Posters et communications orales
Delphine Roussel a été récompensée du prix de la meilleure communication orale sur l’« Impact de la méthode de perfusion intracardiaque chez la souris pour des analyses d’histologie et d’électrophysiologie ». L’étude présentée a permis de démontrer que la perfusion intracardiaque post-mortem est une méthode fiable pour obtenir des échantillons cérébraux de qualité pour différentes analyses, et ainsi assurer un Raffinement de l’utilisation d’animaux.
Le FC3R à l’Afstal
Le FC3R a eu le privilège d’être doublement (re)présenté lors de ce colloque :
Marc Le Bert a présenté la plateforme des Shorts Notes, qui permet de partager des résultats non publiés, qu’ils soient positifs ou négatifs, sous forme d’articles courts rédigés en anglais, reviewés par des experts sur la base de la qualité du design expérimental, de la qualité rédactionnelle et de la qualité du traitement et de la présentation des données uniquement, et non sur la nouveauté ou l’intérêt scientifique.

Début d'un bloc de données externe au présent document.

(* ===== verification/FileStepProps.v ===== *)
(** * The steps file operations are made of (core/FileExtentMapping.c)

    Freeing the blocks of a record, deleting, writing and making a record of the extents
    file: what each does to the volume, the tree and the file, and how it can fail. *)

From S2P Require Import Prelude HfsFormat ExtentKeys RangeList FreeExtCache Bitmap BitmapBits JournalTrim Volume VolumeOps BlockSearch BlockAlloc VolumeProps BlockSearchProps AllocInv AllocProps FreeProps AllocSafety ExtentsFile FileExtents ForkRep FileSearchProps.

(** ** Volumes *)

(** Blocks are freed run by run, and in between the tree may grow. *)
Inductive frees : vol -> list HFSPlusExtentDescriptor -> vol -> Prop :=
| FreesNil v : frees v [] v
| FreesRun v v1 v2 e l : freed v 0 (startBlock e) (blockCount e) v1 -> frees v1 l v2 -> frees v (e :: l) v2
| FreesTree v v1 v2 l : grown v v1 -> frees v1 l v2 -> frees v l v2.

Lemma frees_app v v1 v2 l1 l2 : frees v l1 v1 -> frees v1 l2 v2 -> frees v (l1 ++ l2) v2.
Proof. induction 1; intros Hl; [done|eapply FreesRun; eauto|eapply FreesTree; eauto]. Qed.

Lemma frees_one v v1 e : freed v 0 (startBlock e) (blockCount e) v1 -> frees v [e] v1.
Proof. intros Hf. by apply (FreesRun v v1), FreesNil. Qed.

Lemma frees_grown v v1 : grown v v1 -> frees v [] v1.
Proof. intros Hg. by apply (FreesTree v v1), FreesNil. Qed.

Lemma frees_inv v l v' : frees v l v' -> alloc_inv v -> alloc_inv v'.
Proof. induction 1 as [|v v1 v2 e l Hf _ IH|v v1 v2 l Hg _ IH]; intros Hi; [done|apply IH, Hf|apply IH, Hg]. Qed.

Lemma frees_shape v l v' : frees v l v' -> same_shape v v'.
Proof. induction 1 as [|v v1 v2 e l Hf _ IH|v v1 v2 l Hg _ IH]; [done|transitivity v1; [apply Hf|done]|transitivity v1; [apply Hg|done]]. Qed.

(** Blocks that are not among those freed stay in use. *)
Lemma frees_kept v l v' b : frees v l v' -> 0 <= b -> b ∉ file_blocks l -> bit_set v b -> bit_set v' b.
Proof.
  intros Hf Hb. induction Hf as [|v v1 v2 e l Hf _ IH|v v1 v2 l Hg _ IH]; intros Hout Hset; [done| |].
  - change (file_blocks (e :: l)) with (run_blocks e ++ file_blocks l) in Hout. apply not_elem_of_app in Hout as [H1 H2].
    apply IH; [done|]. unfold bit_set in *. rewrite (fd_bits _ _ _ _ _ Hf) by done. rewrite Hset. rewrite elem_of_run in H1.
    by rewrite (proj2 (in_run_not _ _ b) H1).
  - apply IH; [done|]. by apply (gr_kept _ _ Hg).
Qed.

Lemma frees_on_disk v l v' bl :
  frees v l v' -> on_disk v (file_blocks l ++ bl) -> on_disk v' bl.
Proof.
  intros Hf Hd. pose proof Hd as [Hn Hi Hs Ha]. apply NoDup_app in Hn as (_ & Hn & Hbl).
  assert (on_disk v bl) as Hd' by (apply (on_disk_sub v _ bl Hd), sublist_inserts_l; done).
  apply (on_disk_step v v' bl bl Hd' (frees_shape _ _ _ Hf) Hbl). intros b Hb. split; [done|].
  apply (frees_kept v l); [done| | |by apply (od_set v bl)].
  - pose proof (od_inside _ _ Hd' b Hb). lia.
  - intros Hin. by apply (Hn b).
Qed.

(** An operation that should free the blocks of [l] stopped with an error. *)
Record stopped {E} `{!ExtentsTree E} `{!ExtentsTreeLaws E} (err : Z) (v : vol) (l : list HFSPlusExtentDescriptor) (v' : vol) : Prop := {
  st_err : err <> noErr;
  st_why : err ∈ bm_io (vo_bitmap v) \/ et_failure err \/ et_full err;
  st_ok : vol_ok v';
  st_shape : same_shape v v';
  st_kept : forall b, 0 <= b -> b ∉ file_blocks l -> bit_set v b -> bit_set v' b;
}.

Section Steps.
Context {E : Type} `{!ExtentsTree E} `{!ExtentsTreeLaws E}.
Implicit Types (s : xstate E) (m : extent_map).

Lemma stopped_frees err v v1 v2 l1 l2 l : frees v l1 v1 -> stopped err v1 l2 v2 -> l1 ++ l2 ⊆ l -> stopped err v l v2.
Proof.
  intros Hf [H1 H2 H3 H4 H5] Hsub. pose proof (frees_shape _ _ _ Hf) as Hs. split; [done| |done|by transitivity v1|].
  - destruct H2 as [H2|?]; [left; by apply (ss_io _ _ Hs)|by right].
  - assert (forall b e, e ∈ l1 ++ l2 -> b ∈ run_blocks e -> b ∈ file_blocks l) as Hin.
    { intros b e He Hb. apply list_elem_of_bind. exists e. auto. }
    intros b Hb Hout Hset. apply H5; [done| |].
    + intros (e & He & Hl)%list_elem_of_bind. apply Hout, (Hin b e); [apply elem_of_app; by right|done].
    + apply (frees_kept v l1); [done|done| |done]. intros (e & He & Hl)%list_elem_of_bind. apply Hout, (Hin b e); [apply elem_of_app; by left|done].
Qed.

Lemma stopped_sub err v v' l l' : stopped err v l v' -> l ⊆ l' -> stopped err v l' v'.
Proof. intros Hs Hsub. by apply (stopped_frees err v v v' [] l l' (FreesNil v)). Qed.

Lemma not_freed_stopped err v e v' l :
  err <> noErr -> err ∈ bm_io (vo_bitmap v) -> not_freed v (startBlock e) (blockCount e) v' -> e ∈ l -> stopped err v l v'.
Proof.
  intros Hne Hin [H1 H2 _ H4 H5] He. split; [done|by left|apply H5|done|]. intros b Hb Hout Hset. unfold bit_set in *. rewrite H2; [done|done|].
  intros Hr. apply Hout, list_elem_of_bind. exists e. split; [by apply elem_of_run|done].
Qed.

Lemma not_given_stopped err v v' l : et_failure err -> not_given v v' -> stopped err v l v'.
Proof.
  intros Hf [H1 H2 H3]. split; [by apply (et_failure_other err Hf)|by right; left|done|done|]. intros b Hb _. by apply H2.
Qed.

Lemma grown_stopped err v v' l : et_full err -> grown v v' -> stopped err v l v'.
Proof.
  intros Hf [H1 H2 H3]. split; [by apply (et_full_other err Hf)|by right; right|apply H1|done|]. intros b Hb _. by apply H2.
Qed.

(** ** Releasing *)

Definition with_vol (v : vol) s : xstate E := mkX v (x_tree s) (x_fcb s) (x_dirty s).

(** The steps of a bind. *)
Lemma X_bind_eq {A B} (m : X E A) (f : A -> X E B) s x s' : m s = Some (x, s') -> (x ← m; f x) s = f x s'.
Proof. intros E0. unfold mbind, X_bind. by rewrite E0. Qed.

Lemma on_vol_eq {A} (m : V A) s x v : m (x_vol s) = Some (x, v) -> on_vol m s = Some (x, with_vol v s).
Proof. intros E0. unfold on_vol, mbind, option_bind. by rewrite E0. Qed.

(** A run of the file is freed, or the block I/O has an error. *)
Lemma deallocate_step s e bl :
  alloc_inv (x_vol s) -> on_disk (x_vol s) (run_blocks e ++ bl) -> 0 < blockCount e ->
  exists err v', on_vol (BlockDeallocate (startBlock e) (blockCount e) 0) s = Some (err, with_vol v' s) /\
    (err = noErr /\ freed (x_vol s) 0 (startBlock e) (blockCount e) v' /\ on_disk v' bl \/
     err <> noErr /\ err ∈ bm_io (vo_bitmap (x_vol s)) /\ not_freed (x_vol s) (startBlock e) (blockCount e) v').
Proof.
  intros Hi Hd He. destruct (deallocate_run (x_vol s) _ e Hi Hd He) as (err & v' & E0 & Ho); [intros b; rewrite elem_of_app; by left|].
  exists err, v'. split; [by apply on_vol_eq|]. destruct Ho as [[-> Hf]|Ho]; [left|by right]. split; [done|]. split; [done|].
  apply (frees_on_disk (x_vol s) [e]); [by apply frees_one|]. by rewrite file_blocks_one.
Qed.

Lemma release_extents_ok c : forall s n k bl,
  alloc_inv (x_vol s) -> counts_ok c -> on_disk (x_vol s) (file_blocks c ++ bl) -> 0 <= n -> n + total c <= UINT32_MAX ->
  exists err n' last v', release_extents (c ++ replicate k no_extent) n s = Some ((err, n', last), with_vol v' s) /\
    (err = noErr /\ n' = n + total c /\ last = negb (k =? 0)%nat /\ frees (x_vol s) c v' \/ stopped err (x_vol s) c v').
Proof.
  induction c as [|e c IH]; intros s n k bl Hi Hc Hd Hn Hle.
  - exists noErr, n, (negb (k =? 0)%nat), (x_vol s). assert (with_vol (x_vol s) s = s) as -> by by destruct s. split; [by destruct k|].
    left. split; [done|]. split; [cbn; lia|]. split; [done|]. apply FreesNil.
  - apply Forall_cons in Hc as [He Hc]. cbn [total] in Hle. pose proof (total_nonneg c Hc). cbn [app release_extents].
    destruct (Z.eqb_spec (blockCount e) 0); [lia|].
    destruct (deallocate_step s e (file_blocks c ++ bl) Hi) as (err & v1 & E1 & Ho); [by rewrite app_assoc|done|].
    rewrite (X_bind_eq _ _ _ _ _ E1). destruct Ho as [(-> & Hf & Hd1)|(Hne & Hin & Hnf)].
    2:{ destruct (Z.eqb_spec err noErr); [done|]. cbn [negb]. eexists err, _, _, v1. split; [reflexivity|]. right.
        apply (not_freed_stopped err (x_vol s) e); [done..|left]. }
    change (negb (noErr =? noErr)) with false. cbn match. rewrite u32_id by lia.
    destruct (IH (with_vol v1 s) (n + blockCount e) k bl) as (err & n' & last & v2 & E2 & Ho); [apply Hf|done|done|lia|lia|].
    exists err, n', last, v2. split; [exact E2|]. destruct Ho as [(-> & -> & -> & Hfr)|Hst].
    + left. split; [done|]. split; [cbn [total]; lia|]. split; [done|]. by apply (FreesRun _ v1).
    + right. apply (stopped_frees err (x_vol s) v1 v2 [e] c); [by apply frees_one|done|]. done.
Qed.

Lemma ReleaseExtents_ok c s bl :
  alloc_inv (x_vol s) -> counts_ok c -> on_disk (x_vol s) (file_blocks c ++ bl) -> total c <= UINT32_MAX ->
  exists err n' last v', ReleaseExtents (pad c) s = Some ((err, n', last), with_vol v' s) /\
    (err = noErr /\ n' = total c /\ last = negb (8 - length c =? 0)%nat /\ frees (x_vol s) c v' \/ stopped err (x_vol s) c v').
Proof. intros Hi Hc Hd Hle. apply (release_extents_ok c s 0 (8 - length c) bl); done. Qed.

(** ** Changes of the tree *)

(** How a change that should make the records [m'] and the file control block [f'] ends. *)
Inductive tree_changed m m' s (f' : fcb) : Z -> xstate E -> Prop :=
| TreeDone e v : et_holds e m' -> grown (x_vol s) v -> tree_changed m m' s f' noErr (mkX v e f' (x_dirty s))
| TreeFull err e v : et_full err -> et_holds e m -> grown (x_vol s) v -> tree_changed m m' s f' err (mkX v e (x_fcb s) (x_dirty s))
| TreeFailed err e v : et_failure err -> not_given (x_vol s) v -> tree_changed m m' s f' err (mkX v e (x_fcb s) (x_dirty s)).

Lemma BTFlushPath_eq s : exists err e, BTFlushPath s = Some (err, with_tree e s) /\ forall m, et_holds (x_tree s) m -> et_holds e m.
Proof.
  destruct (et_flush_ok (x_tree s)) as (err & e & E0 & Hm). exists err, e. split; [|done]. unfold BTFlushPath, on_tree, mbind, option_bind. by rewrite E0.
Qed.

(** A change, and the flush after it. *)
Lemma change_flush_eq m m' s err e v :
  change_outcome et_holds et_failure et_full m m' (x_vol s) err e v ->
  exists err2 e2, BTFlushPath (mkX v e (x_fcb s) (x_dirty s)) = Some (err2, mkX v e2 (x_fcb s) (x_dirty s)) /\
    tree_changed m m' s (x_fcb s) err (mkX v e2 (x_fcb s) (x_dirty s)).
Proof.
  intros Ho. destruct (BTFlushPath_eq (mkX v e (x_fcb s) (x_dirty s))) as (err2 & e2 & E2 & Hm). exists err2, e2. split; [exact E2|]. cbn [x_tree] in Hm.
  destruct Ho as [e v Hh Hg|err e v Hf Hh Hg|err e v Hf Hng]; [apply TreeDone|apply TreeFull|apply TreeFailed]; auto.
Qed.

Lemma DeleteExtentRecord_ok s m ft fid sb r :
  et_holds (x_tree s) m -> alloc_inv (x_vol s) -> m !! (fid, ft, sb) = Some r ->
  exists err s', DeleteExtentRecord ft fid sb s = Some (err, s') /\ tree_changed m (delete (fid, ft, sb) m) s (x_fcb s) err s'.
Proof.
  intros Hh Hi Hr. destruct (et_delete_ok (x_tree s) m (tree_key ft fid sb) r (x_vol s) Hh eq_refl Hr Hi) as (err & e & v & E1 & Ho).
  destruct (change_flush_eq m _ s err e v Ho) as (err2 & e2 & E2 & Hc). exists err, (mkX v e2 (x_fcb s) (x_dirty s)). split; [|done].
  unfold DeleteExtentRecord. erewrite X_bind_eq by (unfold change_tree, mbind, option_bind; rewrite E1; reflexivity). by rewrite (X_bind_eq _ _ _ _ _ E2).
Qed.

Lemma CreateExtentRecord_ok s m ft fid sb r :
  et_holds (x_tree s) m -> alloc_inv (x_vol s) -> m !! (fid, ft, sb) = None ->
  exists err hint s', CreateExtentRecord (tree_key ft fid sb) r s = Some ((err, hint), s') /\ tree_changed m (<[(fid, ft, sb) := r]> m) s (x_fcb s) err s'.
Proof.
  intros Hh Hi Hr. destruct (et_insert_ok (x_tree s) m (tree_key ft fid sb) r (x_vol s) Hh eq_refl Hr Hi) as (err & hint & e & v & E1 & Ho).
  destruct (change_flush_eq m _ s err e v Ho) as (err2 & e2 & E2 & Hc). eexists err, _, (mkX v e2 (x_fcb s) (x_dirty s)). split; [|done].
  unfold CreateExtentRecord. erewrite X_bind_eq by (unfold change_tree, mbind, option_bind; rewrite E1; reflexivity). cbv beta iota zeta. by rewrite (X_bind_eq _ _ _ _ _ E2).
Qed.

(** The control block after its record was written. *)
Definition updated_fcb (deleted : bool) (P : list HFSPlusExtentDescriptor) (r : HFSPlusExtentRecord) (f : fcb) : fcb :=
  match P with
  | [] => let f := set_fcbExtents r f in if deleted then f else set_c_flag (SET (c_flag f) C_MODIFIED) f
  | _ => f
  end.

Lemma UpdateExtentRecord_ok s m ft fid P deleted r r0 hint :
  et_holds (x_tree s) m -> alloc_inv (x_vol s) -> (P <> [] -> m !! (fid, ft, total P) = Some r0) ->
  exists err s', UpdateExtentRecord deleted (chunk_key ft fid P) r hint s = Some (err, s') /\
    tree_changed m (put_chunk ft fid P r m) s (updated_fcb deleted P r (x_fcb s)) err s'.
Proof.
  intros Hh Hi Hr. destruct (decide (P = [])) as [->|HP].
  { exists noErr, (mkX (x_vol s) (x_tree s) (updated_fcb deleted [] r (x_fcb s)) (x_dirty s)). split; [by destruct deleted|].
    apply TreeDone; [done|by apply grown_refl]. }
  specialize (Hr HP). rewrite chunk_key_cons, put_chunk_cons by done.
  assert (updated_fcb deleted P r (x_fcb s) = x_fcb s) as -> by by destruct P.
  unfold UpdateExtentRecord. cbn [xk_keyLength tree_key]. change (kHFSPlusExtentKeyMaximumLength =? 0) with false. cbn match.
  destruct (et_search_ok (x_tree s) m (tree_key ft fid (total P)) hint Hh eq_refl) as (err & r1 & hint' & e & E1 & He & Ho).
  erewrite X_bind_eq by (unfold on_tree, mbind, option_bind; rewrite E1; reflexivity).
  change (key_id (tree_key ft fid (total P))) with (fid, ft, total P) in Ho.
  inversion Ho as [r2 Hr2 E2 E3|r2 Hr2 E2 E3|err2 r2 Hf E2 E3]; subst; [|congruence|].
  - destruct (et_replace_ok e m (tree_key ft fid (total P)) hint' r1 r (x_vol s) He eq_refl Hr2 Hi) as (err & e2 & v & E2 & Ho2).
    destruct (change_flush_eq m _ s err e2 v Ho2) as (err3 & e3 & E3 & Hc). exists err, (mkX v e3 (x_fcb s) (x_dirty s)). split; [|done].
    change (noErr =? noErr) with true. cbn match. erewrite X_bind_eq by (unfold change_tree, mbind, option_bind; cbn [x_tree x_vol]; rewrite E2; reflexivity).
    by rewrite (X_bind_eq _ _ _ _ _ E3).
  - destruct (et_failure_other err Hf) as (N1 & _). destruct (Z.eqb_spec err noErr); [done|].
    destruct (BTFlushPath_eq (with_tree e s)) as (err3 & e3 & E3 & _). exists err, (with_tree e3 s). split.
    + erewrite X_bind_eq by reflexivity. by rewrite (X_bind_eq _ _ _ _ _ E3).
    + apply TreeFailed; [done|]. split; [apply Hi|done|done].
Qed.

Lemma FlushExtentFile_eq s :
  exists err e d, FlushExtentFile s = Some (err, mkX (x_vol s) e (x_fcb s) d) /\ forall m, et_holds (x_tree s) m -> et_holds e m.
Proof.
  destruct (BTFlushPath_eq s) as (err & e & E1 & Hm). unfold FlushExtentFile. rewrite (X_bind_eq _ _ _ _ _ E1).
  destruct (err =? noErr); [|by eexists _, _, (x_dirty s)]. erewrite X_bind_eq by reflexivity. cbn [x_tree with_tree].
  destruct (et_modified e); [by eexists _, _, true|by eexists _, _, (x_dirty s)].
Qed.
End Steps.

Ces Short Notes sont efficacement indexées et sont visibles et citables - sur HAL et sur le site du FC3R - grâce à l’attribution d’un Digital Object Identifier (DOI).
Athanassia Sotiropoulos a proposé sa vision de l'évolution de l’utilisation des animaux à des fins scientifiques. En reprenant chaque étape du parcours expérimental (du prospectif au rétrospectif), Athanassia a fait des suppositions de changements futur, tels que la justification scientifique du non-Remplacement ou des procédures sévères lors de l’évaluation du projet par le comité d’éthique, la mise en place d’un pré-enregistrement obligatoire ou encore l’inclusion d’autres animaux dans les demandes d’autorisation de projet sur l’animal (DAP), tels que les insectes.
En conclusion, les sujets abordés cette année reflètent les évolutions passées, en cours et à venir dans l’utilisation des animaux à des fins scientifiques. Ils ont mis en lumière non seulement les pratiques visant à raffiner et à réduire l'utilisation des animaux, mais également les perspectives d'évolution en matière de remplacement.